At 9:40 AM, Anonymous Anonymous said...

saith Potter: "... an attack on the treacherous betrayals of working families by conservative Democrats Mayo Pete, Bloomberg and Status Quo Joe."

Potter seems to miss the fact that it isn't just those individuals. It's the entirety of the party, maybe less the tiny number of insurgents the party has yet to cull.

In fact, Bernie seems to remain relentlessly ignorant ... or maybe just in denial that the party is philosophically averse to any aspect of the lives of americans that should not be subjected to profit motive. This is the party he is claiming as his own so that he can run for its nominee for the presidency. This is the party that ratfucked him in '16 and is actively ratfucking him again, so that he NEVER will be that nominee.

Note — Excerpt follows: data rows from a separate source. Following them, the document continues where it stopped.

(** X6. An exception with a truthy [code] that brings its own [body]:
    the error answered is the [error] member of that body (of its JSON
    copy for an object), whatever the [code], [reason] and [data] of
    the exception are.  A [body] under [error] is used in the same way
    when the exception has none of its own. *)
Theorem body_of_a_coded_exception_is_the_answer :
  forall rt exception,
    roundTrips rt ->
    wellFormed exception ->
    truthy (getProp exception "code") = true ->
    (forall props,
       getProp exception "body" = JObj props ->
       Server.normalize rt exception
       = Ok (getProp (jsonClone (JObj props)) "error")) /\
    (truthy (getProp exception "body") = false ->
     forall props,
       getProp (getProp exception "error") "body" = JObj props ->
       Server.normalize rt exception
       = Ok (getProp (jsonClone (JObj props)) "error")).
Proof.
  intros rt exception Hrt Hwf Hc.
  assert (Hn : nullish exception = false)
    by (destruct exception; try discriminate Hc; reflexivity).
  unfold Server.normalize. rewrite Hn, Hc. unfold Server.bodyOf.
  split.
  - intros props Hb. rewrite Hb. unfold jsOr. cbn [truthy].
    rewrite errorOfBody_object; [reflexivity|exact Hrt|].
    rewrite <- Hb. apply wellFormed_getProp. exact Hwf.
  - intros Hb props He. unfold jsOr at 1. rewrite Hb.
    assert (Ht : truthy (getProp exception "error") = true).
    { destruct (getProp exception "error"); try discriminate He; reflexivity. }
    unfold jsAnd. rewrite Ht, He. cbn [truthy].
    rewrite errorOfBody_object; [reflexivity|exact Hrt|].
    rewrite <- He. apply wellFormed_getProp, wellFormed_getProp. exact Hwf.
Qed.

(* ================================================================== *)
(** ** The properties above, on the sample inputs *)
(* ================================================================== *)

(** An [eth_sendTransaction] request with one transaction as parameter. *)
Lemma eth_sendTransaction_request_is_served :
  let request := Samples.request "eth_sendTransaction"
                   (JArr [Samples.transfer "0xAB"]) in
  let w := Samples.constantWrapper (Ok (JStr "0xfeed")) in
  Server.handle Reference.runtime w Samples.connection request
  = ([Server.Handled "eth_sendTransaction"
        [Samples.transfer "0xAB"; Server.socketOf Samples.connection request]],
     Server.Sent (JObj [("jsonrpc", JStr "2.0"); ("id", JNum 1);
                        ("result", JStr "0xfeed")])).
Proof.
  intros request w.
  apply (intercepted_request_is_served_by_its_handler Reference.runtime w
           Samples.connection request "eth_sendTransaction"
           (Server.processTransaction w) [Samples.transfer "0xAB"]
           (JStr "0xfeed")).
  - reflexivity.
  - simpl. right. left. reflexivity.
  - reflexivity.
  - reflexivity.
Defined.
(** [std::sort(first, last, comp)].  The library leaves the algorithm open;
    [sort_key] is a strict total order on the pairs, for which every sorting
    algorithm returns the same sequence.  Here: insertion. *)
Fixpoint sort_insert (comp : Z * Z → Z * Z → bool) (x : Z * Z) (l : list (Z * Z))
    : list (Z * Z) :=
  match l with
  | [] => [x]
  | y :: l' => if comp x y then x :: y :: l' else y :: sort_insert comp x l'
  end.

Definition std_sort (comp : Z * Z → Z * Z → bool) (l : list (Z * Z)) : list (Z * Z) :=
  foldr (sort_insert comp) [] l.

(** [runTest], lines 200-226, without its printing: the value of the
    condition it asserts. *)
Definition runTest (fuel : nat) (patterns : list str) (text : str)
    (expected_matches : list (Z * Z)) : outcome bool :=
  ac ← addPatterns patterns AhoCorasick_new;
  '(_, ac) ← buildFailureLinks fuel ac;
  actual_matches ← search fuel ac text;
  let actual_matches := std_sort sort_key actual_matches in
  let expected_matches := std_sort sort_key expected_matches in
  Ret (bool_decide (actual_matches = expected_matches)).

(** ** [runAhoCorasickSample] *)

(** Conversion of a value to [size_t] (64 bits). *)
Definition to_size (z : Z) : Z := (z mod 18446744073709551616)%Z.

(** [int startPosition = endPosition - patternStr.length() + 1;], line 333 of
    [runAhoCorasickSample]: the operands are converted to [size_t], the
    result back to [int]. *)
Definition startPosition (endPosition : Z) (patternStr : str) : Z :=
  to_int (to_size (to_size (to_size endPosition - Z.of_nat (length patternStr)) + 1)).

(** The loop over the matches in [runAhoCorasickSample], lines 329-337: the
    pattern, its index and the span printed for each match. *)
Definition sample_spans (ac : AhoCorasick) (matches : list (Z * Z))
    : list (str * Z * (Z * Z)) :=
  (λ m, let patternIndex := m.1 in
        let endPosition := m.2 in
        let patternStr := getPattern ac patternIndex in
        (patternStr, patternIndex, (startPosition endPosition patternStr, endPosition)))
  <$> matches.

(** ** Counting the iterations of the loops of [search]

    The same loops, returning how often their bodies run. *)

(** The failure walk of lines 158-160: the node it stops at and the number
    of executions of [currentNode = currentNode->failureLink]. *)
Fixpoint follow_failure_count (fuel : nat) (h : arena) (r : nat) (n : ptr) (c : ascii)
    : outcome (nat * nat) :=
  match n with
  | None => Fault
  | Some a =>
      if decide (a = r) then Ret (a, 0)
      else
        node ← load h a;
        match map_find c (children node) with
        | Some _ => Ret (a, 0)
        | None =>
            match fuel with
            | 0 => OutOfFuel
            | S fuel' =>
                '(x, k) ← follow_failure_count fuel' h r (failureLink node) c;
                Ret (x, S k)
            end
        end
  end.

(** The output walk of lines 166-174: the number of executions of the body
    of [while (outputNode != nullptr)]. *)
Fixpoint collect_outputs_count (fuel : nat) (h : arena) (outputNode : ptr) : outcome nat :=
  match outputNode with
  | None => Ret 0
  | Some a =>
      match fuel with
      | 0 => OutOfFuel
      | S fuel' =>
          node ← load h a;
          k ← collect_outputs_count fuel' h (outputLink node);
          Ret (S k)
      end
  end.

(** The [for] loop of [search], with its counter as in [search_loop]: the
    failure steps and the output steps of the whole scan. *)
Fixpoint search_loop_count (fuel : nat) (h : arena) (r : nat) (text : str) (i : Z)
    (currentNode : nat) : outcome (nat * nat) :=
  match text with
  | [] => Ret (0, 0)
  | currentChar :: text' =>
      if (i <? 0)%Z then Ret (0, 0)
      else
        '(n, k) ← follow_failure_count fuel h r (Some currentNode) currentChar;
        node ← load h n;
        let next :=
          match map_find currentChar (children node) with Some x => x | None => n end in
        o ← collect_outputs_count fuel h (Some next);
        '(ks, os) ← search_loop_count fuel h r text' (to_int (i + 1)) next;
        Ret (k + ks, o + os)
  end.

Definition search_count (fuel : nat) (ac : AhoCorasick) (text : str) : outcome (nat * nat) :=
  search_loop_count fuel (heap ac) (root ac) text 0%Z (root ac).

(** * Vocabulary of the specification

    Words, tries, links and traces: what the theorems below say about the
    methods above. *)

(** ** States and their prefixes

    A state is addressed by the word spelt on the path from the root:
    [walk h p w] follows the child links of [h] from [p] along [w]. *)

(** [q] is the child of [p] on symbol [c]. *)
Definition child (h : arena) (p : nat) (c : ascii) (q : nat) : Prop :=
  ∃ node, h !! p = Some node ∧ map_find c (children node) = Some q.

Fixpoint walk (h : arena) (p : nat) (w : str) : option nat :=
  match w with
  | [] => Some p
  | c :: w' =>
      match h !! p with
      | Some node =>
          match map_find c (children node) with
          | Some q => walk h q w'
          | None => None
          end
      | None => None
      end
  end.

(** [w] is the prefix of state [p]; its length is the depth of [p]. *)
Definition label (h : arena) (p : nat) (w : str) : Prop := walk h 0 w = Some p.

Definition depth_is (h : arena) (p d : nat) : Prop := ∃ w, label h p w ∧ length w = d.

(** [w] is the prefix of some state. *)
Definition in_trie (h : arena) (w : str) : Prop := is_Some (walk h 0 w).

(** The child links form a tree rooted at address 0, every state is on it,
    and a child is allocated after its parent. *)
Record trie_wf (h : arena) : Prop := {
  wf_root : 0 < length h;
  wf_child : ∀ p c q, child h p c q → p < q < length h;
  wf_parent : ∀ p p' c c' q, child h p c q → child h p' c' q → p = p' ∧ c = c';
  wf_reach : ∀ q, q < length h → ∃ w, label h q w;
  wf_keys : ∀ p node, h !! p = Some node → NoDup (children node).*1
}.

(** ** The trie of a pattern list *)

(** The positions of [w] in the pattern list, counted from [i0]. *)
Fixpoint positions (w : str) (pats : list str) (i0 : nat) : list nat :=
  match pats with
  | [] => []
  | p :: ps => (if decide (p = w) then [i0] else []) ++ positions w ps (S i0)
  end.

(** The indices [addPattern] gave to the insertions of [w], in insertion order. *)
Definition indices_of (w : str) (pats : list str) : list Z :=
  int_of_size <$> positions w pats 0.

(** The states of [h] are the prefixes of the patterns, and each holds the
    indices of the patterns that end in it. *)
Record trie_for (pats : list str) (h : arena) : Prop := {
  tf_words : ∀ w, in_trie h w ↔ w = [] ∨ ∃ p, p ∈ pats ∧ w `prefix_of` p;
  tf_indices : ∀ w q node,
    label h q w → h !! q = Some node → patternIndices node = indices_of w pats
}.

(** [v] is a prefix of some inserted pattern. *)
Definition pattern_prefix (pats : list str) (v : str) : Prop :=
  ∃ p, p ∈ pats ∧ v `prefix_of` p.

(** The class invariant between the constructor and [buildFailureLinks]. *)
Record ac_inv (pats : list str) (ac : AhoCorasick) : Prop := {
  inv_root : root ac = 0;
  inv_patterns : patterns ac = pats;
  inv_wf : trie_wf (heap ac);
  inv_for : trie_for pats (heap ac);
  inv_rootlinks : ∃ node, heap ac !! 0 = Some node ∧
                          failureLink node = Some 0 ∧ outputLink node = None
}.

(** What one step of [add_walk] does when the child is missing. *)
Definition add_leaf (h : arena) (cur : nat) (ch : ascii) (node : TrieNode) : arena :=
  <[cur := set_children (map_set ch (length h) (children node)) node]> (h ++ [TrieNode_new]).

(** [h'] is [h] with fresh nodes appended; only child maps of [h] changed. *)
Record extends (h h' : arena) : Prop := {
  ext_length : length h ≤ length h';
  ext_old : ∀ q node, h !! q = Some node →
    ∃ node', h' !! q = Some node' ∧ failureLink node' = failureLink node ∧
             outputLink node' = outputLink node ∧ patternIndices node' = patternIndices node;
  ext_new : ∀ q node', h' !! q = Some node' → length h ≤ q →
    failureLink node' = None ∧ outputLink node' = None ∧ patternIndices node' = [];
  ext_label : ∀ q w, label h q w → label h' q w
}.

Fixpoint total_length (ps : list str) : nat :=
  match ps with
  | [] => 0
  | p :: ps' => length p + total_length ps'
  end.

(** A bound on the number of states of the trie of [ps]: fuel enough for
    every loop of [buildFailureLinks] and [search]. *)
Definition trie_bound (ps : list str) : nat := S (total_length ps).

(** ** Failure and output links *)

(** [u] is the longest suffix of [w] that is a word of the trie. *)
Definition is_ls (h : arena) (w u : str) : Prop :=
  u `suffix_of` w ∧ in_trie h u ∧
  ∀ v, v `suffix_of` w → in_trie h v → length v ≤ length u.

(** [u] is the longest proper suffix of [w] that is a word of the trie. *)
Definition is_lps (h : arena) (w u : str) : Prop :=
  u `suffix_of` w ∧ length u < length w ∧ in_trie h u ∧
  ∀ v, v `suffix_of` w → length v < length w → in_trie h v → length v ≤ length u.

(** What [buildFailureLinks] stores in [outputLink] of a state of depth two
    or more whose failure link is [f] (lines 121-126). *)
Definition out_of (f : nat) (nf : TrieNode) : ptr :=
  match patternIndices nf with
  | [] => outputLink nf
  | _ :: _ => Some f
  end.

(** The links of state [p] are the ones [buildFailureLinks] computes: the
    root keeps the links of the constructor; the failure link of another
    state leads to the state of the longest proper suffix in the trie, and
    its output link is absent at depth one and [out_of] its failure link
    deeper. *)
Definition linked (h : arena) (p : nat) : Prop :=
  ∃ n w f nf u,
    h !! p = Some n ∧ label h p w ∧ failureLink n = Some f ∧
    h !! f = Some nf ∧ label h f u ∧
    ((w = [] ∧ u = [] ∧ outputLink n = None) ∨
     (is_lps h w u ∧
      outputLink n = if decide (length w ≤ 1) then None else out_of f nf)).

(** [k] steps along [failureLink] from [p]. *)
Fixpoint fail_iter (h : arena) (k : nat) (p : nat) : option nat :=
  match k with
  | 0 => Some p
  | S k' =>
      match h !! p with
      | Some n => match failureLink n with
                  | Some f => fail_iter h k' f
                  | None => None
                  end
      | None => None
      end
  end.

(** ** The breadth-first pass *)

(** Same child links in both arenas. *)
Definition same_shape (h h' : arena) : Prop := children <$> h = children <$> h'.

(** Same child links and same [patternIndices]: only links differ. *)
Definition same_trie (h h' : arena) : Prop :=
  same_shape h h' ∧ patternIndices <$> h = patternIndices <$> h'.

(** [h'] is [h] with new links in state [t]. *)
Record relinked (h h' : arena) (t : nat) : Prop := {
  rl_other : ∀ p, p ≠ t → h' !! p = h !! p;
  rl_same : ∃ n n', h !! t = Some n ∧ h' !! t = Some n' ∧
                    children n' = children n ∧ patternIndices n' = patternIndices n
}.
(* ===== verification/RouterMount.v ===== *)
(** * Mounting a router

    [router::mount] and its helpers in [src/http/router.cpp].  The tree of the
    mounted router is merged into the tree below the prefix.  Both are vectors
    of nodes; children of the mounted router that the destination lacks are
    copied to the end of its vector.

    A node is visited once, so that what was moved out of the mounted router is
    not looked at again: its vector is a value here.  The recursion over a tree
    takes fuel, and [mount] gives it one more than the vector has nodes; a child
    has a greater index than its parent. *)

From S2P Require Import Prelude Text UrlEncoding RoutePath Http Router.

(** The order in which an [std::unordered_map] is iterated is not specified:
    it is some list of its elements. *)
Class StaticOrder := {
  static_order : gmap str nat → list (str * nat);
  static_order_permutation m : static_order m ≡ₚ map_to_list m
}.

(** One order, for examples. *)
Definition some_order : StaticOrder.
Proof. by exists map_to_list. Defined.

(** A loop whose body may throw. *)
Fixpoint for_each {A E} (f : A → result E ()) (l : list A) : result E () :=
  match l with
  | [] => Ok ()
  | x :: l' => match f x with Ok _ => for_each f l' | Err e => Err e end
  end.

Section mount.
Context {handler hook response_hook exception_handler : Type} {order : StaticOrder}.
Local Abbreviation route_target := (route_target handler).
Local Abbreviation trie_node := (trie_node handler hook response_hook exception_handler).
Local Abbreviation router := (router handler hook response_hook exception_handler).
Implicit Types (mounted ns : list trie_node).

(** ** The patterns of the mounted routes *)

Definition prefix_target (prefix : str) (t : route_target) : route_target :=
  RouteTarget (t_body t) (t_max_body_bytes t) (t_body_timeout t) (t_handler t)
    (join_route_pattern prefix (t_pattern t)).

Definition prefix_node (prefix : str) (n : trie_node) : trie_node :=
  TrieNode (static_children n) (parameter_child n) (wildcard_child n) (map (fmap (prefix_target prefix)) (targets n))
    (on_request_hooks n) (pre_handler_hooks n) (on_response_hooks n) (not_found_handler n) (node_exception_handler n).

Definition prefix_route_patterns (prefix : str) ns : list trie_node :=
  if bool_decide (prefix = []) then ns else map (prefix_node prefix) ns.

(** ** Conflicts *)

Definition both {A B} (a : option A) (b : option B) : bool :=
  match a, b with Some _, Some _ => true | _, _ => false end.

(** The checks of the two nodes themselves. *)
Definition validate_payload (destination source : trie_node) : result str () :=
  if existsb (λ mi, both (target_at destination mi) (target_at source mi)) (seq 0 method_count) then
    Err (lit "HTTP mounted router conflicts with an existing route")
  else if both (not_found_handler destination) (not_found_handler source) then
    Err (lit "HTTP mounted router not_found fallback conflicts with an existing fallback")
  else if both (node_exception_handler destination) (node_exception_handler source) then
    Err (lit "HTTP mounted router exception fallback conflicts with an existing fallback")
  else Ok ().

(** A parameter or wildcard child that both have. *)
Definition validate_named (validate : nat → nat → result str ()) (conflict : str)
    (destination source : option named_child) : result str () :=
  match source, destination with
  | Some s, Some d =>
    if bool_decide (nc_name d = nc_name s) then validate (nc_node d) (nc_node s) else Err conflict
  | _, _ => Ok ()
  end.

Fixpoint validate_mount_node (fuel : nat) ns mounted (destination_index source_index : nat) : result str () :=
  match fuel with
  | O => Ok ()
  | S fuel =>
    let destination := node_at ns destination_index in
    let source := node_at mounted source_index in
    _ ← validate_payload destination source;
    _ ← for_each (λ '(segment, source_child),
          match static_children destination !! segment with
          | Some destination_child => validate_mount_node fuel ns mounted destination_child source_child
          | None => Ok ()
          end) (static_order (static_children source));
    _ ← validate_named (validate_mount_node fuel ns mounted)
          (lit "HTTP mounted router parameter conflicts with an existing parameter route")
          (parameter_child destination) (parameter_child source);
    validate_named (validate_mount_node fuel ns mounted)
      (lit "HTTP mounted router wildcard conflicts with an existing wildcard route")
      (wildcard_child destination) (wildcard_child source)
  end.

(** ** Merging *)

Definition or_else {A} (a b : option A) : option A := match a with Some _ => a | None => b end.

(** Hooks are appended; a target or fallback of the source replaces the one of
    the destination. *)
Definition merge_payload (source destination : trie_node) : trie_node :=
  TrieNode (static_children destination) (parameter_child destination) (wildcard_child destination)
    (imap (λ mi t, or_else (target_at source mi) t) (targets destination))
    (on_request_hooks destination ++ on_request_hooks source)
    (pre_handler_hooks destination ++ pre_handler_hooks source)
    (on_response_hooks destination ++ on_response_hooks source)
    (or_else (not_found_handler source) (not_found_handler destination))
    (or_else (node_exception_handler source) (node_exception_handler destination)).

(** [merge] is [merge_mount_node] of the mounted router. *)
Definition move_mount_subtree (merge : list trie_node → nat → nat → list trie_node) ns (source_index : nat)
    : list trie_node * nat :=
  let destination_index := length ns in
  (merge (ns ++ [empty_node]) destination_index source_index, destination_index).

(** The loop body over the static children. *)
Definition merge_static (merge : list trie_node → nat → nat → list trie_node) (destination_index : nat)
    ns (child : str * nat) : list trie_node :=
  let '(segment, source_child) := child in
  match static_children (node_at ns destination_index) !! segment with
  | Some destination_child => merge ns destination_child source_child
  | None =>
    let '(ns, destination_child) := move_mount_subtree merge ns source_child in
    alter (with_static segment destination_child) destination_index ns
  end.

Definition merge_parameter (merge : list trie_node → nat → nat → list trie_node) (destination_index : nat)
    ns (child : option named_child) : list trie_node :=
  match child with
  | None => ns
  | Some c =>
    match parameter_child (node_at ns destination_index) with
    | Some d => merge ns (nc_node d) (nc_node c)
    | None =>
      let '(ns, destination_child) := move_mount_subtree merge ns (nc_node c) in
      alter (with_parameter (NamedChild (nc_name c) destination_child)) destination_index ns
    end
  end.

Definition merge_wildcard (merge : list trie_node → nat → nat → list trie_node) (destination_index : nat)
    ns (child : option named_child) : list trie_node :=
  match child with
  | None => ns
  | Some c =>
    match wildcard_child (node_at ns destination_index) with
    | Some d => merge ns (nc_node d) (nc_node c)
    | None =>
      let '(ns, destination_child) := move_mount_subtree merge ns (nc_node c) in
      alter (with_wildcard (NamedChild (nc_name c) destination_child)) destination_index ns
    end
  end.

Fixpoint merge_mount_node (fuel : nat) mounted ns (destination_index source_index : nat) : list trie_node :=
  match fuel with
  | O => ns
  | S fuel =>
    let source := node_at mounted source_index in
    let merge := merge_mount_node fuel mounted in
    let ns := alter (merge_payload source) destination_index ns in
    let ns := foldl (merge_static merge destination_index) ns (static_order (static_children source)) in
    let ns := merge_parameter merge destination_index ns (parameter_child source) in
    merge_wildcard merge destination_index ns (wildcard_child source)
  end.

(** ** [mount] *)

(** What is mounted: the router itself, which is refused, or another one. *)
Inductive mount_source :=
| mount_itself
| mount_other (mounted : router).

(** The destination, the mounted router and the outcome.  A call that throws
    leaves the mounted router alone, and of the destination it leaves the nodes
    of the prefix. *)
Definition mount (r : router) (prefix : str) (source : mount_source) : router * mount_source * result str () :=
  match source with
  | mount_itself => (r, source, Err (lit "HTTP router cannot mount itself"))
  | mount_other mounted =>
    if negb (bool_decide (matching mounted = matching r)) then
      (r, source, Err (lit "HTTP mounted router path matching mode conflicts with destination router"))
    else
      match ensure_prefix_node r prefix with
      | (r', Err e) => (r', source, Err e)
      | (r', Ok destination_index) =>
        let fuel := S (length (nodes mounted)) in
        match validate_mount_node fuel (nodes r') (nodes mounted) destination_index 0 with
        | Err e => (r', source, Err e)
        | Ok _ =>
          let prefixed := prefix_route_patterns (normalize_group_prefix prefix) (nodes mounted) in
          (Router (merge_mount_node fuel prefixed (nodes r') destination_index 0)
             (route_count r' + route_count mounted) (matching r'),
           mount_other (Router [empty_node] 0 (matching mounted)), Ok ())
        end
      end
  end.
End mount.

#[global] Arguments mount_source : clear implicits.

I get how and why simpleton voters can't put 2 and 2 together. I even kind of get why DWT fails in this regard. But I cannot understand why Bernie is thusly limited. If Bernie actually *IS* aware of what is so obvious, then I can only assume he's doing a service for his party -- trying to attract millions of otherwise reluctant voters to vote for that shit party one more time.

It isn't the individual candidate that matters. It's the party. It's the money. It's the corruption.

Bernie has been talking progressive for decades. And we still got Clinton, cheney/bush, obamamation and, most glaringly, trump. AOC has been talking for almost 2 years, yet the democraps still haven't done shit about trump, GND, MFA...

do you see yet? It isn't Bernie or AOC. It's the party.

 
At 11:27 AM, Anonymous Anonymous said...

Let's keep it real. Less choice isn't the thing the Killer B's (Biden, Bloomberg, and Buttijiej) are fighting for. Instead, it's for the maintenance of the obscene profits of private investors - and the public be damned!